There have been some beautiful days in the past couple weeks allowing for many to be outside in the flower bed or watching kids enjoy summer vacation.

We all know that throughout the summer the mosquitoes become a problem for being outdoors, especially in the late evening.

So what has been biting us in the daytime already?

These are a species of gnats that have quite a few names such as; no-see-ums, buffalo gnats, or turkey gnats.

These tiny black flies grab our attention relatively quickly by biting people and animals.

Like mosquitoes, these adult gnats depend on blood to survive.

The female gnat has the capability of laying anywhere from 100 to 600 eggs that will hatch the following year in clean, running water which was rampant this spring.

Once they hatch the immature gnats will stay in the water until becoming adults. As an adult the males will only swarm the face and be a momentary distraction.

The females are the only ones that bite. Once a bite occurs they release a chemical into the blood stream that causes painful welts. The  bites normally occur in the head area but can occur in other areas.
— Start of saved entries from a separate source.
(* ===== verification/Template.v ===== *)
(** * A node's own block templates validate

    The composition of the pool, the template builder and the validator: writing
    the commitment references into a transaction keeps it valid, the selected
    transactions go through the validator's overlay one after the other, and the
    candidate block built from a consistent pool passes the contextual validation
    a peer would apply. *)
From stdpp Require Import options.
From S2P Require Import Prelude Bytes Constants Crypto Keccak Network Rules Subsidy Transaction Block Pow.
From S2P Require Import Address Genesis Signatures TxPolicy Errors Utxo Validation BlockValidation.
From S2P Require Import Chainstate Mempool Node Mining.

(** ** Transactions with their commitment references written *)

(** A group and a prepared transaction after [finalize_witness_commit_refs]. *)
Definition commit_group `{Sha3} (txid root : bytes) (g : WitnessSignerGroup) : WitnessSignerGroup :=
  {| g_signature := g_signature g; g_pubkey := g_pubkey g;
     g_input_refs := committed_ref txid root <$> g_input_refs g |}.
Definition commit_prepared `{Sha3} (root : bytes) (p : PreparedTransactionValidation) :
    PreparedTransactionValidation :=
  {| p_txid := p_txid p;
     signer_groups := (fun g => {| p_signature := p_signature g; p_pubkey := p_pubkey g;
                         p_input_refs := committed_ref (p_txid p) root <$> p_input_refs g |}) <$> signer_groups p;
     signer_group_by_input := signer_group_by_input p |}.

Section finalized.
#[local] Set Default Proof Using "Type*".
Context `{Hs : Sha3, Laws : !Sha3Laws Hs}.

Lemma zlen_wf_group g :
  TxWitness.wf_group g ->
  zlen (TxWitness.group_bytes TxWitness.ref_bytes g)
  = 12 + FALCON_512_SIGNATURE_BYTES + FALCON_512_PUBLIC_KEY_BYTES + 22 * zlen (g_input_refs g).
Proof.
  intros (Hsig & Hpk & Hrefs). unfold TxWitness.group_bytes.
  autorewrite with zlen. rewrite Hsig, Hpk, zlen_concat_map.
  assert (zsum ((fun r => zlen (TxWitness.ref_bytes r)) <$> g_input_refs g) = 22 * zlen (g_input_refs g)) as ->;
    [|lia].
  clear Hsig Hpk. induction Hrefs as [|r rs Hr _ IH]; [done|].
  rewrite fmap_cons. cbn [zsum]. rewrite IH, (zlen_ref_bytes _ Hr), zlen_cons. lia.
Qed.

Lemma zlen_visit txid root w :
  TxWitness.wf w ->
  zlen (TxWitness.canonical_bytes (TxWitness.for_each_input_ref_mut (committed_ref txid root) w))
  = zlen (TxWitness.canonical_bytes w).
Proof.
  intros Hw. pose proof (visit_wf txid root w Hw) as (Hp' & _ & Ha' & _). destruct Hw as (Hp & _ & Ha & _).
  unfold TxWitness.canonical_bytes. autorewrite with zlen.
  rewrite !zlen_wf_group by done. rewrite !zlen_concat_map. cbn [TxWitness.primary g_input_refs w_input_refs].
  cbn [TxWitness.for_each_input_ref_mut TxWitness.primary g_input_refs w_input_refs additional_signers] in *.
  rewrite zlen_fmap. do 2 f_equal. rewrite <- list_fmap_compose. apply zsum_ext.
  rewrite Forall_fmap in Ha'. eapply Forall_impl; [apply Forall_and; split; [exact Ha|exact Ha']|].
  intros g [Hg Hg']. unfold compose. rewrite !zlen_wf_group by done. cbn [g_input_refs]. by rewrite zlen_fmap.
Qed.

(** Everything the validator reads of a transaction besides the references. *)
Lemma finalized_same tx root :
  let tx' := finalize_witness_commit_refs tx root in
  same_spend tx' tx /\ zlen (witness tx') = zlen (witness tx) /\
  Transaction.base_size_bytes tx' = Transaction.base_size_bytes tx /\
  Transaction.full_size_bytes tx' = Transaction.full_size_bytes tx.
Proof.
  intros tx'. assert (same_spend tx' tx /\ zlen (witness tx') = zlen (witness tx)) as [Hsame Hlen].
  { unfold tx'. destruct (Transaction.witness_payload tx) as [w|] eqn:Hw.
    2:{ by rewrite finalize_no_payload. }
    split; [apply (finalize_payload _ _ _ Hw)|].
    unfold finalize_witness_commit_refs. rewrite Hw. cbn [witness].
    apply witness_payload_decodes in Hw as (_ & Hwf & ->). by apply zlen_visit. }
  pose proof Hsame as (_ & Hi & Ho & _). split; [done|]. split; [done|]. split.
  - unfold Transaction.base_size_bytes. by rewrite Hi, Ho.
  - unfold Transaction.full_size_bytes. by rewrite Hi, Ho, Hlen.
Qed.

Lemma finalized_vsize tx root :
  Transaction.vsize_bytes (finalize_witness_commit_refs tx root) = Transaction.vsize_bytes tx.
Proof.
  destruct (finalized_same tx root) as (_ & _ & Hb & Hf).
  unfold Transaction.vsize_bytes, Transaction.weight_bytes. by rewrite Hb, Hf.
Qed.

Lemma finalized_minimum_fee n tx root :
  minimum_required_fee_atoms n (finalize_witness_commit_refs tx root) = minimum_required_fee_atoms n tx.
Proof. unfold minimum_required_fee_atoms. by rewrite finalized_vsize. Qed.

Lemma finalized_check_pow n tx root fee :
  check_transaction_pow (finalize_witness_commit_refs tx root) n fee = check_transaction_pow tx n fee.
Proof.
  destruct (finalized_same tx root) as ((_ & Hi & Ho & _) & _).
  unfold check_transaction_pow.
  assert (required_tx_pow_bits n (finalize_witness_commit_refs tx root) fee = required_tx_pow_bits n tx fee) as ->.
  { unfold required_tx_pow_bits, Transaction.is_coinbase. by rewrite finalized_vsize, Hi, Ho. }
  unfold transaction_pow_is_valid_for_bits.
  destruct (finalize_hashes tx root) as (_ & _ & ->). by destruct (finalize_pow_fields tx root) as [-> ->].
Qed.

(** The loops of the preparation do not look at the commitment references. *)
Lemma prepare_refs_committed tx tx' txid sig gi root rs st :
  inputs tx' = inputs tx ->
  try_fold (prepare_input_ref tx' txid sig gi) st (committed_ref txid root <$> rs)
  = try_fold (prepare_input_ref tx txid sig gi) st rs.
Proof.
  intros Hin. revert st. induction rs as [|r rs IH]; [done|]. intros st. rewrite fmap_cons. cbn [try_fold].
  assert (prepare_input_ref tx' txid sig gi st (committed_ref txid root r) = prepare_input_ref tx txid sig gi st r)
    as -> by (unfold prepare_input_ref; by rewrite Hin).
  destruct (prepare_input_ref tx txid sig gi st r) as [st'|e]; [|done]. apply IH.
Qed.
Unlike mosquitoes these pests are far more active in the daytime and will not enter an enclosure like a home so protecting yourself could be as easy as staying inside.

Bringing pets inside or building a screen-wire enclosure is one method of protection during the day.

Your local vet can give you additional suggestions on protecting your pets or backyard flocks.

Humans can take the same precautions for gnats as they would mosquitoes. Apply a repellent that contains DEET multiple times.

Reduce the amount of skin exposed with long pants and sleeves. Since these pests are attracted to dark colors such as navy, choosing a lighter color will help you protect yourself.

Adult gnats generally do not hang around for long periods.

Once the summer temperatures begin to rise the gnats begin to dwindle and the mosquito numbers begin to increase.